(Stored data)
Segment Open

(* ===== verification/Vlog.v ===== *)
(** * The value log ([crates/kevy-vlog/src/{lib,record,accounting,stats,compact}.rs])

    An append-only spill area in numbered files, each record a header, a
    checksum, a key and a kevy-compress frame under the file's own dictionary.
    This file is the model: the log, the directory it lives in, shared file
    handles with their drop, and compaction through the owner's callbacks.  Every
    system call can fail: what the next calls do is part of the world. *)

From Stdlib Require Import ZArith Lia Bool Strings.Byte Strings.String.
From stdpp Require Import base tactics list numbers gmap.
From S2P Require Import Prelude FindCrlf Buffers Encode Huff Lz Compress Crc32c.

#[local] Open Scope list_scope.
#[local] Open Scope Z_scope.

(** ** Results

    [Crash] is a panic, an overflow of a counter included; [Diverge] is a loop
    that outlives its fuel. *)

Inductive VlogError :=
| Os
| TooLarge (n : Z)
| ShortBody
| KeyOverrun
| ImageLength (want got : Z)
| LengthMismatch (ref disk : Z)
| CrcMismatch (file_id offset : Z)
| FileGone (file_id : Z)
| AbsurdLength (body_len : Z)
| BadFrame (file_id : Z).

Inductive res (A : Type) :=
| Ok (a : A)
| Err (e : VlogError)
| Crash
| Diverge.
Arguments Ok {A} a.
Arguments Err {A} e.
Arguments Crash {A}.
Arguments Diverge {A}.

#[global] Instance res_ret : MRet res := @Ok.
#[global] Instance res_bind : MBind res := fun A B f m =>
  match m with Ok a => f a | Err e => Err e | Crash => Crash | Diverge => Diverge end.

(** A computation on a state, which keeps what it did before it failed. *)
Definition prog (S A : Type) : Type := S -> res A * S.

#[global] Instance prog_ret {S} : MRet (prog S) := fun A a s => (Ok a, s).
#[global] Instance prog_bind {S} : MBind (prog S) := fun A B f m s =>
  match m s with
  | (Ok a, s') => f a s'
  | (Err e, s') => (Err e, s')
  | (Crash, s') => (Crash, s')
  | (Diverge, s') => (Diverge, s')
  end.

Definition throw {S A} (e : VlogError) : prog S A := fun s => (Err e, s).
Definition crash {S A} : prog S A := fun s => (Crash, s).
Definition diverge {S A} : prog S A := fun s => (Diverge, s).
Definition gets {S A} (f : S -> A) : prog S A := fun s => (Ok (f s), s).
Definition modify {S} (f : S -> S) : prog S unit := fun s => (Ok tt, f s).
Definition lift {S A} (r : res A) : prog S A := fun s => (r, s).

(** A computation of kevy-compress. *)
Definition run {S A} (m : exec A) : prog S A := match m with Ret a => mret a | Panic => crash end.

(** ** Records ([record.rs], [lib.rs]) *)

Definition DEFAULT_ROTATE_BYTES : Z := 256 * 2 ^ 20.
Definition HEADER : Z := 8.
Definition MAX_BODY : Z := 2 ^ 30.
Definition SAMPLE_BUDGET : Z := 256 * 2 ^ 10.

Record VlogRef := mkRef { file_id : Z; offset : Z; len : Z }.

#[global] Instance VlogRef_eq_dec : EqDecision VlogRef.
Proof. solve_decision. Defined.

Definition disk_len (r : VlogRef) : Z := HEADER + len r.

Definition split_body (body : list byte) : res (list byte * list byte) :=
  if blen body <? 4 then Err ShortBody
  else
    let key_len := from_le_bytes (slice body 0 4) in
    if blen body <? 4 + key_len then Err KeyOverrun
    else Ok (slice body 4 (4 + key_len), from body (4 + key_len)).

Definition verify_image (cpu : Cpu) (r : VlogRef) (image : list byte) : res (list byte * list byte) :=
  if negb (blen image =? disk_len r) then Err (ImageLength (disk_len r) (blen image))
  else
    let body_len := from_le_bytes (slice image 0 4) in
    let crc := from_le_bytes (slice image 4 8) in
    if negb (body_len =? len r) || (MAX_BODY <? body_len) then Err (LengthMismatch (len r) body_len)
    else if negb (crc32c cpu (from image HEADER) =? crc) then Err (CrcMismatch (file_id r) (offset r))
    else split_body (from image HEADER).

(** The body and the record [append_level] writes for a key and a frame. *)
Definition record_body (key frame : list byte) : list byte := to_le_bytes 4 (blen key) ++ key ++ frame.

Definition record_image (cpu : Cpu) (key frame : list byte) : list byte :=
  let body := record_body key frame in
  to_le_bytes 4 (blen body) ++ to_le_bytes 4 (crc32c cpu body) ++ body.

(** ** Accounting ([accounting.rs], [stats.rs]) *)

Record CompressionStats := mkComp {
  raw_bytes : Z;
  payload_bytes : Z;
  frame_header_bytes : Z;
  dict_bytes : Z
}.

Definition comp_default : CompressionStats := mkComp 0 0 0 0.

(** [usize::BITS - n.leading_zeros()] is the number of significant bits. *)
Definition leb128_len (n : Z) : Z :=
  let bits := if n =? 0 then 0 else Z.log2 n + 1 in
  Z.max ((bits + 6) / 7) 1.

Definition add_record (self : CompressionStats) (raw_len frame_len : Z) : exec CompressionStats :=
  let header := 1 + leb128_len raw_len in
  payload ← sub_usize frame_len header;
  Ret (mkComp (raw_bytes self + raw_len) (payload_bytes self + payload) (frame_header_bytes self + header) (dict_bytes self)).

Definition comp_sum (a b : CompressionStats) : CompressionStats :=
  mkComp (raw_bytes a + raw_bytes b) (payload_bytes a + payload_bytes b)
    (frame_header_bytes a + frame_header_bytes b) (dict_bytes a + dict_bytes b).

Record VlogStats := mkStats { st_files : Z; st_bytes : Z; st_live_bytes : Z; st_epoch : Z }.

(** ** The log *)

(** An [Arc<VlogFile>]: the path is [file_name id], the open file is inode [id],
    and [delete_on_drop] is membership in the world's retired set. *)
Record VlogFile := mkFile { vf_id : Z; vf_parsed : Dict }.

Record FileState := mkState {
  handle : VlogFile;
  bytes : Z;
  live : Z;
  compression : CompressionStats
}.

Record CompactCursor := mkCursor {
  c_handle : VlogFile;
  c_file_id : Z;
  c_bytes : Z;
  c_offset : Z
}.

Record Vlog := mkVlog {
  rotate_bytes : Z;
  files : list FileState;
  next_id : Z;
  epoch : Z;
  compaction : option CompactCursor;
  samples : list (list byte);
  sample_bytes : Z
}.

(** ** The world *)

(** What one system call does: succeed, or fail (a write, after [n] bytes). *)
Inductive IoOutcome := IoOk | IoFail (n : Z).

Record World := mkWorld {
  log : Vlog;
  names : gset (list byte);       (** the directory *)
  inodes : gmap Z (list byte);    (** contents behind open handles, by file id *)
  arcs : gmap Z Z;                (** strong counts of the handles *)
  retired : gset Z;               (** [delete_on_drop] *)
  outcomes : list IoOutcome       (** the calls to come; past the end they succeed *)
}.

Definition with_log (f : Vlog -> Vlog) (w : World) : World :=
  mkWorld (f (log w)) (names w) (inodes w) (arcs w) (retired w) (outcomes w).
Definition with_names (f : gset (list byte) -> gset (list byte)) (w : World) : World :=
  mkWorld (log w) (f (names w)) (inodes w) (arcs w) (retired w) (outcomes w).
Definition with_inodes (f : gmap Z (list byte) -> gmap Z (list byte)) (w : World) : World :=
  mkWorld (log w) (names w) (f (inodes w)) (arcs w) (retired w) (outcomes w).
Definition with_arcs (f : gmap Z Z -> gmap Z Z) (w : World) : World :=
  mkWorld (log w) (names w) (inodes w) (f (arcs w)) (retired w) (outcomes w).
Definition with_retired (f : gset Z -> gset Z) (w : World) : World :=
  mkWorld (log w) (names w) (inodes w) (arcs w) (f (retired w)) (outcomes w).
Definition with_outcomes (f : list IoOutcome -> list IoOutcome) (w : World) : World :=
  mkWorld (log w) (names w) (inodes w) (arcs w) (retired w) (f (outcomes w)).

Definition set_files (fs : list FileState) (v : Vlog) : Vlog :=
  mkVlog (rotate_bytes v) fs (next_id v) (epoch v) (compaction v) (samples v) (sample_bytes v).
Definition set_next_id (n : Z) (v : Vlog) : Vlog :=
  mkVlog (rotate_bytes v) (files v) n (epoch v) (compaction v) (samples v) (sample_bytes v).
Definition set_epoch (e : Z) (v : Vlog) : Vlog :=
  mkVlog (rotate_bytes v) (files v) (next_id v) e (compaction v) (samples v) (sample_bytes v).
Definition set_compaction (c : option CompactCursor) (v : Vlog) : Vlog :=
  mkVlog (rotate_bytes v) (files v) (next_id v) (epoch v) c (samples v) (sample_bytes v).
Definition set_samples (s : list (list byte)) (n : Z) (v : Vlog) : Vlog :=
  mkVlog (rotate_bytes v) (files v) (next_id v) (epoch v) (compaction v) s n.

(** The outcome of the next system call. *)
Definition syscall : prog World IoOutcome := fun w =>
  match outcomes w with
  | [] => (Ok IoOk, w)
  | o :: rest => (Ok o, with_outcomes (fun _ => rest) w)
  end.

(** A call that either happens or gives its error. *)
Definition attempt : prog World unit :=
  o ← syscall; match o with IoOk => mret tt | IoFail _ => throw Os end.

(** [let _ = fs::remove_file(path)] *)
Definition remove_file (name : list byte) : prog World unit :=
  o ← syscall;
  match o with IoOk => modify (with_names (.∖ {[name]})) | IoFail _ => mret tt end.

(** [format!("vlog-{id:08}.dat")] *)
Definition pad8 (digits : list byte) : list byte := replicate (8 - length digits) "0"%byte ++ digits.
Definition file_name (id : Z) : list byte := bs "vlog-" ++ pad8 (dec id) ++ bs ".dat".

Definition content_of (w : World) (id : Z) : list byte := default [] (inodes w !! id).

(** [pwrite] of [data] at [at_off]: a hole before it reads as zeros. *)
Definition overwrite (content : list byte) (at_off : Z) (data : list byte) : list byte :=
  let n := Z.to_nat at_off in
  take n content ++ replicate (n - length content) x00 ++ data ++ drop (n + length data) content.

Segment Closed
Segment Open

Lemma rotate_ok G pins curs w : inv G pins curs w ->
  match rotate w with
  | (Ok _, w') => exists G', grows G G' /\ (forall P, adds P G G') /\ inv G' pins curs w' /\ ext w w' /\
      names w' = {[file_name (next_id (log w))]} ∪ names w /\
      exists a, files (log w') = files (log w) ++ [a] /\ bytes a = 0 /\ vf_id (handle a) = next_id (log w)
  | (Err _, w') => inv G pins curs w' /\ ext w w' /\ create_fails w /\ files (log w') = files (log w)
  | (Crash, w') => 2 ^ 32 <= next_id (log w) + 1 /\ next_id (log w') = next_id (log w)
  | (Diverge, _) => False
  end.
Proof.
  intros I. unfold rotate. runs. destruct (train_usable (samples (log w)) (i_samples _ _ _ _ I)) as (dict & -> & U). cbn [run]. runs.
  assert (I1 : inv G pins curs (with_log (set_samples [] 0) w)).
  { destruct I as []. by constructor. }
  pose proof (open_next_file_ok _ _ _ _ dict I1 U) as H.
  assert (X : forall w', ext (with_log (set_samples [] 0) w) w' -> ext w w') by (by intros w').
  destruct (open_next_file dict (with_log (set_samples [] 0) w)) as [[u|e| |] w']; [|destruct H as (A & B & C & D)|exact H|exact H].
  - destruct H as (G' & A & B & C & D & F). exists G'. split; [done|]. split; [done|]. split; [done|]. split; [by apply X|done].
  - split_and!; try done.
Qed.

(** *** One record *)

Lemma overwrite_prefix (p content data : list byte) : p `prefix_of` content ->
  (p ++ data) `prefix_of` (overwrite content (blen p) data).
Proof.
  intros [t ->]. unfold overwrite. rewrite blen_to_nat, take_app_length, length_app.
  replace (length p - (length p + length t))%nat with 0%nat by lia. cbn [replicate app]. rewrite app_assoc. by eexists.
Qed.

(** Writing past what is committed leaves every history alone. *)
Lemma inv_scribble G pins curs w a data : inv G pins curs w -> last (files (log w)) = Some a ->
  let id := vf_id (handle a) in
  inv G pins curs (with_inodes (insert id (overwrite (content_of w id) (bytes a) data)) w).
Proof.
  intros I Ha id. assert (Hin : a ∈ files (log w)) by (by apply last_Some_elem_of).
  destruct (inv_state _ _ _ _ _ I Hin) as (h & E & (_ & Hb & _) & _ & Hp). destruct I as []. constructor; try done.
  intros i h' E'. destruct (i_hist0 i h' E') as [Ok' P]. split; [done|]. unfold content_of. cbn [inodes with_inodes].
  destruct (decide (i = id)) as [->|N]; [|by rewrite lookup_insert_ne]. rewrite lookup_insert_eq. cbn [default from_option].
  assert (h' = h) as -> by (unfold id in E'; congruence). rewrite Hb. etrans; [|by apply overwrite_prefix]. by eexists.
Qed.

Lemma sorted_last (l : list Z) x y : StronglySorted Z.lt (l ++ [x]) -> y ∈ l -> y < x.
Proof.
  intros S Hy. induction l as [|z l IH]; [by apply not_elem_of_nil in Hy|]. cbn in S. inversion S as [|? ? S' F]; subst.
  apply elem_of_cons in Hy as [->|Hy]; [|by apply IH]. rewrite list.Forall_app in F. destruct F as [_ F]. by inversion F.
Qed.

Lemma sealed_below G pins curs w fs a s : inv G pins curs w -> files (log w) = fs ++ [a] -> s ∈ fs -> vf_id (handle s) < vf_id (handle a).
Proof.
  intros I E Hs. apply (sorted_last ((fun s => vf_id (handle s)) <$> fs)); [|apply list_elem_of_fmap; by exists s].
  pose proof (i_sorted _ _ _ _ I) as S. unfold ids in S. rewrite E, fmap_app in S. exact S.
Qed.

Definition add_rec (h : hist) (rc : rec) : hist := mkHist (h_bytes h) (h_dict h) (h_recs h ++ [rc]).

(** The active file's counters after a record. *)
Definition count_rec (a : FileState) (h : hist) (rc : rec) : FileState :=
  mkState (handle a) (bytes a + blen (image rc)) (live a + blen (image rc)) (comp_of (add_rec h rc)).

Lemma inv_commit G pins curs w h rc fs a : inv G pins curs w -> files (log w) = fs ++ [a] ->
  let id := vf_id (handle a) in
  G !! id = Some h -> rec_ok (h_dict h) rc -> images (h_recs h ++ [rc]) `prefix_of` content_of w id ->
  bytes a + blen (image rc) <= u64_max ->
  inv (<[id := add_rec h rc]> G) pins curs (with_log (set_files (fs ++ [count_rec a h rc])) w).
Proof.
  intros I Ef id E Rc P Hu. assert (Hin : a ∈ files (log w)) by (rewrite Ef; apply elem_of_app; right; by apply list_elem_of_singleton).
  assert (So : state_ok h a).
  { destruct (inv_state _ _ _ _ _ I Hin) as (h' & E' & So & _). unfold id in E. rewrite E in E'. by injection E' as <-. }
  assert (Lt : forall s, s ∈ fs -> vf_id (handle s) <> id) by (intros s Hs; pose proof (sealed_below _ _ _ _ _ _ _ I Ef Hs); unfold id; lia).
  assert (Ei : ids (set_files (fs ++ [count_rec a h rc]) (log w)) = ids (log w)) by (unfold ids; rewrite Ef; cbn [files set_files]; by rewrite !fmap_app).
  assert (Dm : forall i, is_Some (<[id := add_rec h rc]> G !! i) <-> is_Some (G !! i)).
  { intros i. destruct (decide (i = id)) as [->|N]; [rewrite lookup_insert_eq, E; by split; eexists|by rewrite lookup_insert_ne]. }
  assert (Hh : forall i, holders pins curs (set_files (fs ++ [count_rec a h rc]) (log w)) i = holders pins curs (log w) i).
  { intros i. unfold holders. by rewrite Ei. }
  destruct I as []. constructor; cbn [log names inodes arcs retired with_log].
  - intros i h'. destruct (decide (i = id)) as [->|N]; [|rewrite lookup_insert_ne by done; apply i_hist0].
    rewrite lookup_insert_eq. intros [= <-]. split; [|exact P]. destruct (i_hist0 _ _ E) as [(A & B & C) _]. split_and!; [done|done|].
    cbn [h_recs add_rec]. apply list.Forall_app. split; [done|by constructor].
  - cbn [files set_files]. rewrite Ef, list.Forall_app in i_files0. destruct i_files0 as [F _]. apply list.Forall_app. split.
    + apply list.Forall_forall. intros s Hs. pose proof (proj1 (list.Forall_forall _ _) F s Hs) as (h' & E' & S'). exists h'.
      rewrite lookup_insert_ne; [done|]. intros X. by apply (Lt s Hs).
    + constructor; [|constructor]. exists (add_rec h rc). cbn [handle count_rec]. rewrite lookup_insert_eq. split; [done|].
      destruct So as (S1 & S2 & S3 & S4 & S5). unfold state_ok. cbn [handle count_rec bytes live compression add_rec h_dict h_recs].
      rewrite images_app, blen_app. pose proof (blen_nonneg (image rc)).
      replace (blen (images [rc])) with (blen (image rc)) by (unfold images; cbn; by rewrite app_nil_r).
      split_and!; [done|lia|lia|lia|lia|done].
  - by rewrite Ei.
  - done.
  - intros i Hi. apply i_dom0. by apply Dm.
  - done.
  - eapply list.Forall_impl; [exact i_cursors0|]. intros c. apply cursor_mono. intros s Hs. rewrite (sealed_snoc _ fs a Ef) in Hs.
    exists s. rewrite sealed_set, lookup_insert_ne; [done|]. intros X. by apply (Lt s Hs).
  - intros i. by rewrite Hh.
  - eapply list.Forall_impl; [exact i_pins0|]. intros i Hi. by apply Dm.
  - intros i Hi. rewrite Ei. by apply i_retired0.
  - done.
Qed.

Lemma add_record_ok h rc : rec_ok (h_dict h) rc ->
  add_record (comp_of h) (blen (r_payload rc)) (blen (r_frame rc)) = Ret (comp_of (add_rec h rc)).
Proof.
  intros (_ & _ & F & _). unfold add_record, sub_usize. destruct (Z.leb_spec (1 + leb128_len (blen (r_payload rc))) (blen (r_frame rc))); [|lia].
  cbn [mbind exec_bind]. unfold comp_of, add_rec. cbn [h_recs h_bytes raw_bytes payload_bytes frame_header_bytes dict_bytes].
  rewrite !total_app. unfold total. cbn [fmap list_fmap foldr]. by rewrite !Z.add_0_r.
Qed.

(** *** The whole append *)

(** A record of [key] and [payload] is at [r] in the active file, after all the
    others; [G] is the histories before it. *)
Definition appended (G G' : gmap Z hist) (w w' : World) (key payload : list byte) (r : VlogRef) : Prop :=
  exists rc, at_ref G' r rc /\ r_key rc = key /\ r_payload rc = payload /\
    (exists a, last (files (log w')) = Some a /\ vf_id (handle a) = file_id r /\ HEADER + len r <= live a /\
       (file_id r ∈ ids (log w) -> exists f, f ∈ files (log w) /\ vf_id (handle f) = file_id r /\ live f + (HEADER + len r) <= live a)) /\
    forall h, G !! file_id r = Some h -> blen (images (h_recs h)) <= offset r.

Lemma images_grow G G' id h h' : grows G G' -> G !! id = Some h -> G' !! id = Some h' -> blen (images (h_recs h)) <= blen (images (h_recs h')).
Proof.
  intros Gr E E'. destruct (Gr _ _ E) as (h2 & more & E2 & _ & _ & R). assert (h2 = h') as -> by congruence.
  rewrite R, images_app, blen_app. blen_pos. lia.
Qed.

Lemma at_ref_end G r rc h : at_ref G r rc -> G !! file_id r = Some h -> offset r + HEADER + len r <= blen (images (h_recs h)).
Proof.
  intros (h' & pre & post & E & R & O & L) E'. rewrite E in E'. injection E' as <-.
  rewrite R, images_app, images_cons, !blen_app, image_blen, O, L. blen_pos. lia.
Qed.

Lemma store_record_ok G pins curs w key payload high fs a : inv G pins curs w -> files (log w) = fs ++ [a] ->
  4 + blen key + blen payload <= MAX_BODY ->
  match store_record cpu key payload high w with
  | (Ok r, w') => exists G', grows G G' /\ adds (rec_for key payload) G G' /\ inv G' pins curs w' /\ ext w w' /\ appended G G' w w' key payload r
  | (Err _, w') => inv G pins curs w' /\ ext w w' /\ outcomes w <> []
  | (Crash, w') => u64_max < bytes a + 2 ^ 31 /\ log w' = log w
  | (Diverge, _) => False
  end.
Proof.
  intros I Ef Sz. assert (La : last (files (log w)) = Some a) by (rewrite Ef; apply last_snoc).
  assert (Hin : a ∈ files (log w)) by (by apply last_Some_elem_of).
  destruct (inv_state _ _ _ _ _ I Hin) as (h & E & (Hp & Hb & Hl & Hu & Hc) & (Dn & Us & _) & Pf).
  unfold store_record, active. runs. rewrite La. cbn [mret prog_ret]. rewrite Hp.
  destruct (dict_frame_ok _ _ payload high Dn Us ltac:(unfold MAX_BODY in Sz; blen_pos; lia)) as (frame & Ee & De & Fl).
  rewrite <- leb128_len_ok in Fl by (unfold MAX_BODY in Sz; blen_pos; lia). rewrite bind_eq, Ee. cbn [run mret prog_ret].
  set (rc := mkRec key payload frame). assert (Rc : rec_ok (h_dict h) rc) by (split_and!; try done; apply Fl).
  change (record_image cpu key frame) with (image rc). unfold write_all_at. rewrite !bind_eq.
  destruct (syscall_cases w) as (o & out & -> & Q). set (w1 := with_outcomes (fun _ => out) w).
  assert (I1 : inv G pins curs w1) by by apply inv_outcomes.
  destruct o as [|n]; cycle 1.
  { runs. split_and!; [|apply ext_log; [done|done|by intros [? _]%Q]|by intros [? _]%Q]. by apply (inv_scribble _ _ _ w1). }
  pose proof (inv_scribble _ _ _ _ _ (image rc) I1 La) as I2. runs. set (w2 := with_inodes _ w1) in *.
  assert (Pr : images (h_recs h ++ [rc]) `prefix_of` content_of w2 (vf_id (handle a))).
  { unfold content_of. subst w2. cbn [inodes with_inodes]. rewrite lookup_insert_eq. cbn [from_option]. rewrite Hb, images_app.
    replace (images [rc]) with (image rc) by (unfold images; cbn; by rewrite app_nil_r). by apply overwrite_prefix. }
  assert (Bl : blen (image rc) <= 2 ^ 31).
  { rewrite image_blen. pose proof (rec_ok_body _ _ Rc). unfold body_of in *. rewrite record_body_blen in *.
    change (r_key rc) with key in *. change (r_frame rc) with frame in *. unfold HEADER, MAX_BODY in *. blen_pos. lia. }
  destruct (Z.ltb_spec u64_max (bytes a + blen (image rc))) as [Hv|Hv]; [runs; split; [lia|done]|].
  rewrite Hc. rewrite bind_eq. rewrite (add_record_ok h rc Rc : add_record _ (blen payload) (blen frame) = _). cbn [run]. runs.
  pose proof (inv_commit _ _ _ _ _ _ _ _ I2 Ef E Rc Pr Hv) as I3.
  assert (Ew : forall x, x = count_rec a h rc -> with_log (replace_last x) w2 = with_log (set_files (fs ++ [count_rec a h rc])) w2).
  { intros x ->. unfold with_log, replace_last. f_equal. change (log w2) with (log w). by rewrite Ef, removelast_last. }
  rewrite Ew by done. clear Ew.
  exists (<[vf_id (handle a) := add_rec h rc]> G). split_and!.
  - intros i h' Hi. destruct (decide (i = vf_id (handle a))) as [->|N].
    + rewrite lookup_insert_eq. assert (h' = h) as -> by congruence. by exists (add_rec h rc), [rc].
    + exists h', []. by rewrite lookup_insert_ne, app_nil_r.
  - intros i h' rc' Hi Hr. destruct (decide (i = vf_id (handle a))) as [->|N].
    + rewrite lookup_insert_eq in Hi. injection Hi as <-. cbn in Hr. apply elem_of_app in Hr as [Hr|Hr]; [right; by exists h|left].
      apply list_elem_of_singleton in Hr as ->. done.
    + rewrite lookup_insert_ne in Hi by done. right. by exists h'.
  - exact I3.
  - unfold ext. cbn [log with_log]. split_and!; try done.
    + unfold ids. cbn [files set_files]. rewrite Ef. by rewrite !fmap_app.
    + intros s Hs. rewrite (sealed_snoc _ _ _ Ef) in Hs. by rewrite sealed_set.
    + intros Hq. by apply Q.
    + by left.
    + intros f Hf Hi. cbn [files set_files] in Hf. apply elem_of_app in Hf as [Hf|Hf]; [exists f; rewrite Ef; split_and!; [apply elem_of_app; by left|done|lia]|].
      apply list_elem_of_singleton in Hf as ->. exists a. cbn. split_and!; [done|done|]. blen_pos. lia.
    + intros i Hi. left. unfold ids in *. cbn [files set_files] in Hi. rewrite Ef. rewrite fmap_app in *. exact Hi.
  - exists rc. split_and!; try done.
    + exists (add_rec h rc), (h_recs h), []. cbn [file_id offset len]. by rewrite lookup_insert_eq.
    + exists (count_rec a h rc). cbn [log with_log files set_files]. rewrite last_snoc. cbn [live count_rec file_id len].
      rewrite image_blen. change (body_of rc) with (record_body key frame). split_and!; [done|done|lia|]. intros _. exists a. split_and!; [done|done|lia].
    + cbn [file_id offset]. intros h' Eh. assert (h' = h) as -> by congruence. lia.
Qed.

Segment Closed

* _What is expected_: Take exactly the lines from the one containing "(* ===== verification/Vlog.v ===== *)" through the one containing "#[global] Instance prog_ret" in the data above, and output them with nothing added.

* _Result of the exercise_:
(* ===== verification/Vlog.v ===== *)
(** * The value log ([crates/kevy-vlog/src/{lib,record,accounting,stats,compact}.rs])

    An append-only spill area in numbered files, each record a header, a
    checksum, a key and a kevy-compress frame under the file's own dictionary.
    This file is the model: the log, the directory it lives in, shared file
    handles with their drop, and compaction through the owner's callbacks.  Every
    system call can fail: what the next calls do is part of the world. *)

From Stdlib Require Import ZArith Lia Bool Strings.Byte Strings.String.
From stdpp Require Import base tactics list numbers gmap.
From S2P Require Import Prelude FindCrlf Buffers Encode Huff Lz Compress Crc32c.

#[local] Open Scope list_scope.
#[local] Open Scope Z_scope.

(** ** Results

    [Crash] is a panic, an overflow of a counter included; [Diverge] is a loop
    that outlives its fuel. *)

Inductive VlogError :=
| Os
| TooLarge (n : Z)
| ShortBody
| KeyOverrun
| ImageLength (want got : Z)
| LengthMismatch (ref disk : Z)
| CrcMismatch (file_id offset : Z)
| FileGone (file_id : Z)
| AbsurdLength (body_len : Z)
| BadFrame (file_id : Z).

Inductive res (A : Type) :=
| Ok (a : A)
| Err (e : VlogError)
| Crash
| Diverge.
Arguments Ok {A} a.
Arguments Err {A} e.
Arguments Crash {A}.
Arguments Diverge {A}.

#[global] Instance res_ret : MRet res := @Ok.
#[global] Instance res_bind : MBind res := fun A B f m =>
  match m with Ok a => f a | Err e => Err e | Crash => Crash | Diverge => Diverge end.

(** A computation on a state, which keeps what it did before it failed. *)
Definition prog (S A : Type) : Type := S -> res A * S.

#[global] Instance prog_ret {S} : MRet (prog S) := fun A a s => (Ok a, s).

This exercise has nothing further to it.